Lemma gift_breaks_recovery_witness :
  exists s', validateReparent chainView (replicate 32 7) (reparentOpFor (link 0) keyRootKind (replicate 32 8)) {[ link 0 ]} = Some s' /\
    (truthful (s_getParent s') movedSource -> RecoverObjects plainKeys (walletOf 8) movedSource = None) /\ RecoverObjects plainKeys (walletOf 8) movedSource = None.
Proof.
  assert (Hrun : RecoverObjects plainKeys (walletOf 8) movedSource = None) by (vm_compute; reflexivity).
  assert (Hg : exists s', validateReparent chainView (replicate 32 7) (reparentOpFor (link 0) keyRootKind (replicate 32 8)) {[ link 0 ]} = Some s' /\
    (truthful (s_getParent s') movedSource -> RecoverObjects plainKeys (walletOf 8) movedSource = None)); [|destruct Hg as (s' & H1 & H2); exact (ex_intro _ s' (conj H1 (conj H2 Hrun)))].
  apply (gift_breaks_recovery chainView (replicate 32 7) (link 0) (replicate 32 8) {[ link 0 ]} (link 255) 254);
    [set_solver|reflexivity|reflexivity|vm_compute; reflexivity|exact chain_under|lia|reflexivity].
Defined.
● ● ●
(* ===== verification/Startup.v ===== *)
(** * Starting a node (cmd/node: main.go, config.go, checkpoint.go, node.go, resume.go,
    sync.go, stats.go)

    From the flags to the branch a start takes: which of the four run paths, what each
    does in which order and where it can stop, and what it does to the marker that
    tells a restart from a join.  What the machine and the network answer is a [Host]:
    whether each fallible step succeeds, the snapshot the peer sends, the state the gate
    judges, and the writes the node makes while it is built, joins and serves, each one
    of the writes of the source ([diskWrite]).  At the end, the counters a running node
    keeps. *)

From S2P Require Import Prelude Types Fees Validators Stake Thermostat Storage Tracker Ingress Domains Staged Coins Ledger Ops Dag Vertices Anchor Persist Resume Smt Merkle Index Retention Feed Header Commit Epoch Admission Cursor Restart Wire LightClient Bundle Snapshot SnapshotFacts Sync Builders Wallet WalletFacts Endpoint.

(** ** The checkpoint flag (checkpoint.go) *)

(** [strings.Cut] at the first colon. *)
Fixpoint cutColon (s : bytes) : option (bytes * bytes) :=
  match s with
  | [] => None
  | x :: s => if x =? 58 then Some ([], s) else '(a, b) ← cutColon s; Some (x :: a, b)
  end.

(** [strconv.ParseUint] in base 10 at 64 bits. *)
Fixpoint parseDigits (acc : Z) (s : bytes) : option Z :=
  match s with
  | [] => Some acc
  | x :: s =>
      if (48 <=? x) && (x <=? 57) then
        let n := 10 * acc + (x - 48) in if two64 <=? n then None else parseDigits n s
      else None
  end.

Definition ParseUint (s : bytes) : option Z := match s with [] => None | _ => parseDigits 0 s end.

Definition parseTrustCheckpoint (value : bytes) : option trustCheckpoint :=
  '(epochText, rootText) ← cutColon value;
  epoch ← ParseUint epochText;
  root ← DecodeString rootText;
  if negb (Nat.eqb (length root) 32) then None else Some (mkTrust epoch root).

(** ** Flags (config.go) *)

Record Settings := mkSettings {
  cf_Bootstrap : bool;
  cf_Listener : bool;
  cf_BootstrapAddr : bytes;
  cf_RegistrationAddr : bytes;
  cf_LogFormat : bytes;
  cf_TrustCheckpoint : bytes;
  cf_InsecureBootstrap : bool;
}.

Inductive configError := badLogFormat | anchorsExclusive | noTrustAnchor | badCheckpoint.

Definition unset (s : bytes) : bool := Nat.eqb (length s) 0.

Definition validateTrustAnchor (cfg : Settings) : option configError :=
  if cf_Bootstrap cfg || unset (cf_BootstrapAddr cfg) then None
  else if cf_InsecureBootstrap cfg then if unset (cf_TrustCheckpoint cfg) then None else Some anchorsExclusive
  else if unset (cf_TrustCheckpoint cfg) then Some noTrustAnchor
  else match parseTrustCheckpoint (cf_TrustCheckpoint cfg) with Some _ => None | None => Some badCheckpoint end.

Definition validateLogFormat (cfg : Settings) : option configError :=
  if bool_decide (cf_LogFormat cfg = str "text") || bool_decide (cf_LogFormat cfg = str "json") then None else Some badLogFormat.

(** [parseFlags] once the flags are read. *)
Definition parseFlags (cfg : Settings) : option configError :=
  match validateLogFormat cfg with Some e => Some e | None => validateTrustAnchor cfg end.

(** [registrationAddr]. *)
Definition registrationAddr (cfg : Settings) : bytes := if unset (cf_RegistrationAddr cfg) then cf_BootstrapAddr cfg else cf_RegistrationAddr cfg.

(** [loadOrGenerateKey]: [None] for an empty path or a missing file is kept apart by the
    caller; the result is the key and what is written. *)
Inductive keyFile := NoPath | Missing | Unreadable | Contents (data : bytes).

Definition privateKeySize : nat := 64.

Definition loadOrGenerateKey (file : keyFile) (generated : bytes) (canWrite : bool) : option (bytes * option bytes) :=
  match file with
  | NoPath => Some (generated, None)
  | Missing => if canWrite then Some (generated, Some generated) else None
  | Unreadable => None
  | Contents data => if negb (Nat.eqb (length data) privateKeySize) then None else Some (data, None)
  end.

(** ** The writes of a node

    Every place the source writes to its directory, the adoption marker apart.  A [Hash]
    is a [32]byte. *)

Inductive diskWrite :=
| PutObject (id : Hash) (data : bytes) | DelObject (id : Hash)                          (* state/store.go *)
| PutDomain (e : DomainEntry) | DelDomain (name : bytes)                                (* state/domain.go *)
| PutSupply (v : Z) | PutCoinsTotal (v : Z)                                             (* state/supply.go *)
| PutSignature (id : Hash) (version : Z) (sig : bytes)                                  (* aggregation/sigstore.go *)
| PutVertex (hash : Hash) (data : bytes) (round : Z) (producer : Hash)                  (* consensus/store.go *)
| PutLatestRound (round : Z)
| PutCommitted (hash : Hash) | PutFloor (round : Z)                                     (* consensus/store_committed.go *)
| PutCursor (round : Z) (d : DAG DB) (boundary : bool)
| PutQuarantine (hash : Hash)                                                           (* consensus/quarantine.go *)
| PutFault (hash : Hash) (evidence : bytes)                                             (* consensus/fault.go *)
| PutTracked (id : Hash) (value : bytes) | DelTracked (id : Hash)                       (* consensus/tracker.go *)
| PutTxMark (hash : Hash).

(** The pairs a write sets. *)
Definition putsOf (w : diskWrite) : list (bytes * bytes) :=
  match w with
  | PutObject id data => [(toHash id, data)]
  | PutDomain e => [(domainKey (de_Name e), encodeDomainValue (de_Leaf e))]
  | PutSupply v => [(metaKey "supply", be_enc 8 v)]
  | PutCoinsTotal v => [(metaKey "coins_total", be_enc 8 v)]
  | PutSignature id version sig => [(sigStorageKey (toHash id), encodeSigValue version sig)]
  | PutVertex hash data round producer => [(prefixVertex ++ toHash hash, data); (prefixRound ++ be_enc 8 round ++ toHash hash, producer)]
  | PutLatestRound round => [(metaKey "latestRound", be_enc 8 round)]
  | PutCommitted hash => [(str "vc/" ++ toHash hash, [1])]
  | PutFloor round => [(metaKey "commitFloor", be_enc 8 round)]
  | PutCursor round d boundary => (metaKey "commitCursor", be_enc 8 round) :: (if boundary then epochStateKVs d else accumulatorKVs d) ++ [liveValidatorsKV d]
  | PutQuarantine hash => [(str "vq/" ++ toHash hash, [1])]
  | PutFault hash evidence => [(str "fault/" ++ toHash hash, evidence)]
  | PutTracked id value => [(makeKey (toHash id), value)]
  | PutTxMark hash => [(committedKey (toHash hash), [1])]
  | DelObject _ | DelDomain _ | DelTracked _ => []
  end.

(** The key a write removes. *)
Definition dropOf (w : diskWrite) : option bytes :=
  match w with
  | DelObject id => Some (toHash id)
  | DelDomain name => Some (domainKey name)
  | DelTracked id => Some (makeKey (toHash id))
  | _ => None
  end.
● ● ●
Action item: Please tally the lines above that include the word "PutSignature" and answer with the number by itself.

Answer: 2